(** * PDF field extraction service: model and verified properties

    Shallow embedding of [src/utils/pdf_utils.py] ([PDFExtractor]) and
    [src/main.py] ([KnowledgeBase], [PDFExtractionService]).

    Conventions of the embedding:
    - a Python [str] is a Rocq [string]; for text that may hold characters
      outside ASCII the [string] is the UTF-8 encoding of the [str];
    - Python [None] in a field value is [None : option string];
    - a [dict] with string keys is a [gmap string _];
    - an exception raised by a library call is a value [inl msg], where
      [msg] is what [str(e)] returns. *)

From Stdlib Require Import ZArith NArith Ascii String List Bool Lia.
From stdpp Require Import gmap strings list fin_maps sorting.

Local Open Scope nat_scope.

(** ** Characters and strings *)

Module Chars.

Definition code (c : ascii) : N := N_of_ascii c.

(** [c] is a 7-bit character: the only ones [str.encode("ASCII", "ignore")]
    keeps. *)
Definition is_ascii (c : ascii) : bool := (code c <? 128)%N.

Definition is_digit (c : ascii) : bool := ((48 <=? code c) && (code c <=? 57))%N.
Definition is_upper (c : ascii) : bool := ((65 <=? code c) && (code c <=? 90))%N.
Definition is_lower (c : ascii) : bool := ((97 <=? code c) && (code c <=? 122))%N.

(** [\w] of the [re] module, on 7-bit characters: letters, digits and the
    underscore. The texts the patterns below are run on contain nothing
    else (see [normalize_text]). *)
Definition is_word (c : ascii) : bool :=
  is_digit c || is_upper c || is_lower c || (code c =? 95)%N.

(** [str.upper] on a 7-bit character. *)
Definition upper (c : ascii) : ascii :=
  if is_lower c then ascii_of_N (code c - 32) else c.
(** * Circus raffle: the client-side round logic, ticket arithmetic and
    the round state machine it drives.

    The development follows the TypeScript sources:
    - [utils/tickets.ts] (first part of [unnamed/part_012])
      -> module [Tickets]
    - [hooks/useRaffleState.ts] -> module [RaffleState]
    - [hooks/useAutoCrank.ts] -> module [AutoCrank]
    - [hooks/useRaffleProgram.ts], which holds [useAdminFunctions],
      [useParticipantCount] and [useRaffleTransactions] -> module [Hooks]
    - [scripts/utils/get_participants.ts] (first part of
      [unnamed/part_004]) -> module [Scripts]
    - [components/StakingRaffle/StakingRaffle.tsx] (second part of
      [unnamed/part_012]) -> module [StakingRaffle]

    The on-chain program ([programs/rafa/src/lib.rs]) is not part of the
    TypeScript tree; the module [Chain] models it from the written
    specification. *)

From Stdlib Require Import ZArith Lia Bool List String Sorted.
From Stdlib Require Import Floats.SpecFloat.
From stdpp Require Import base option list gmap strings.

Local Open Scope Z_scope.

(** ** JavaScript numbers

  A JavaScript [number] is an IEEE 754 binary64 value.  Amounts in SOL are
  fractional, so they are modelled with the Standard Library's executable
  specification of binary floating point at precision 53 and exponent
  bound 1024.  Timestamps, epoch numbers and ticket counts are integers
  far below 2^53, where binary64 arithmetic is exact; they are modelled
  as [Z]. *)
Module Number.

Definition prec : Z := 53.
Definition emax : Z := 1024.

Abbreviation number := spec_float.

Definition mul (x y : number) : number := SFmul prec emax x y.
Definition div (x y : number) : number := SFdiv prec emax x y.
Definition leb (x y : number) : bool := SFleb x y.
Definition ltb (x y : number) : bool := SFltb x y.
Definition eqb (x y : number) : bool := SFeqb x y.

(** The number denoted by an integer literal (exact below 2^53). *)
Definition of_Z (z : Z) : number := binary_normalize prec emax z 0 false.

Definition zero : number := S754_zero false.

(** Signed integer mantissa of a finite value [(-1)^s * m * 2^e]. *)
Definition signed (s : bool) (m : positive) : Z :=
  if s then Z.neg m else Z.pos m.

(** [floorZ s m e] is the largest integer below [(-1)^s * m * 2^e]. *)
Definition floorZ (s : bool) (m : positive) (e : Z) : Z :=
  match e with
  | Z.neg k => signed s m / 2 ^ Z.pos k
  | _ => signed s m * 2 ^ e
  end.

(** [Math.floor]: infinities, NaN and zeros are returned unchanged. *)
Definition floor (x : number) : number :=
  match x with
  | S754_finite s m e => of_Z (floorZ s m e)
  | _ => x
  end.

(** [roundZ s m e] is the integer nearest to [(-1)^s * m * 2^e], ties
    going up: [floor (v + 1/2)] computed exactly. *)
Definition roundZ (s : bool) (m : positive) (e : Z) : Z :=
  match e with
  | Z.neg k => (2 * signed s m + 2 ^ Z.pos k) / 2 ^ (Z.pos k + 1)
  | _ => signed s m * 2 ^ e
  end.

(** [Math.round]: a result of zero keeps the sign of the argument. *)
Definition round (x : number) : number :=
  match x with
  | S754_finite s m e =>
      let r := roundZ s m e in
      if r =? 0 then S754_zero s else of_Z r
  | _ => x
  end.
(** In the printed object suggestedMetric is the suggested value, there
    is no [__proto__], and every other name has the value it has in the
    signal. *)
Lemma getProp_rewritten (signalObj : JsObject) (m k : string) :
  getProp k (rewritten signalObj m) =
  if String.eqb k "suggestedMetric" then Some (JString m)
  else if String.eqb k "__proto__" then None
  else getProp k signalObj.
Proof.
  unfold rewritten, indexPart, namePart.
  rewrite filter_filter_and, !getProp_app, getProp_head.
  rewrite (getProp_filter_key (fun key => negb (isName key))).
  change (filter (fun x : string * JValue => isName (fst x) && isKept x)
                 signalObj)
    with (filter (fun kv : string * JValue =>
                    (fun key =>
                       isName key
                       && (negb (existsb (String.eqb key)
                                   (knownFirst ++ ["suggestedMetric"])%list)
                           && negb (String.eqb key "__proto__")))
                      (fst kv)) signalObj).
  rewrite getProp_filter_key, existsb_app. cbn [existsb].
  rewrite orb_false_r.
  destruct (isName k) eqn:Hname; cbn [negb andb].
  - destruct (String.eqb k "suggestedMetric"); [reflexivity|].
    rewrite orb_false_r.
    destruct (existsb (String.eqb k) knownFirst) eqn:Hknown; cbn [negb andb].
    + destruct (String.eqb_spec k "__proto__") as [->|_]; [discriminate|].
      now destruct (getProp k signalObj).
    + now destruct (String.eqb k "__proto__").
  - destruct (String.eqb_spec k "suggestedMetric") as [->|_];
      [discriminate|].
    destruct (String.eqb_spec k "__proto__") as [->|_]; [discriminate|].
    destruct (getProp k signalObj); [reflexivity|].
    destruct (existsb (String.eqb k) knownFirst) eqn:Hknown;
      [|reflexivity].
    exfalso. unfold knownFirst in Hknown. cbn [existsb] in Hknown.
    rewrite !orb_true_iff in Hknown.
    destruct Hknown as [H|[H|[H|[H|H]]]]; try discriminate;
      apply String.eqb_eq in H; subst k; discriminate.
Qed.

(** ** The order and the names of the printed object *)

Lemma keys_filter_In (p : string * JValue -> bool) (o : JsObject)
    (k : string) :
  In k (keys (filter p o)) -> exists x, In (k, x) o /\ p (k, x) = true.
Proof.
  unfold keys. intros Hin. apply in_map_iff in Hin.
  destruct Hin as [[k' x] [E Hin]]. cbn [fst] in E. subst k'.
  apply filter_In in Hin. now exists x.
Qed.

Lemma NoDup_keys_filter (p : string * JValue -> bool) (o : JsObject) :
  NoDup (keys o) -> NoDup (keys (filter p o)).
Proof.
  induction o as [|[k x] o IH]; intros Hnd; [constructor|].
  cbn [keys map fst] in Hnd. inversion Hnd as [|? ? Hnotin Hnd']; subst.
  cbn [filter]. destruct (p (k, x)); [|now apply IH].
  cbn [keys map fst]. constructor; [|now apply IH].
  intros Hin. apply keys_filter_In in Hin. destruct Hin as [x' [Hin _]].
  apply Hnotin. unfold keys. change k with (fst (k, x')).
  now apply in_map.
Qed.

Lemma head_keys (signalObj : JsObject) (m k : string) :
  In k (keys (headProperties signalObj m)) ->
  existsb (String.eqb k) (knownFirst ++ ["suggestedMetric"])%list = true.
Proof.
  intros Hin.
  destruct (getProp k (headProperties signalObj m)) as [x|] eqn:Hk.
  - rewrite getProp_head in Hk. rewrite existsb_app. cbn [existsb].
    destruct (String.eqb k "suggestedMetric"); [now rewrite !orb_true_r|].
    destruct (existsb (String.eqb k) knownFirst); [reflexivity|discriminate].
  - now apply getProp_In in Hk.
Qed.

**Exercise aim**: Return a word-for-word copy of the lines above from the one holding "From Stdlib Require Import Floats.SpecFloat." through the one holding "Definition mul (x", with both of them included and nothing besides.

**Answer for this exercise**:
From Stdlib Require Import Floats.SpecFloat.
From stdpp Require Import base option list gmap strings.

Local Open Scope Z_scope.

(** ** JavaScript numbers

  A JavaScript [number] is an IEEE 754 binary64 value.  Amounts in SOL are
  fractional, so they are modelled with the Standard Library's executable
  specification of binary floating point at precision 53 and exponent
  bound 1024.  Timestamps, epoch numbers and ticket counts are integers
  far below 2^53, where binary64 arithmetic is exact; they are modelled
  as [Z]. *)
Module Number.

Definition prec : Z := 53.
Definition emax : Z := 1024.

Abbreviation number := spec_float.

Definition mul (x y : number) : number := SFmul prec emax x y.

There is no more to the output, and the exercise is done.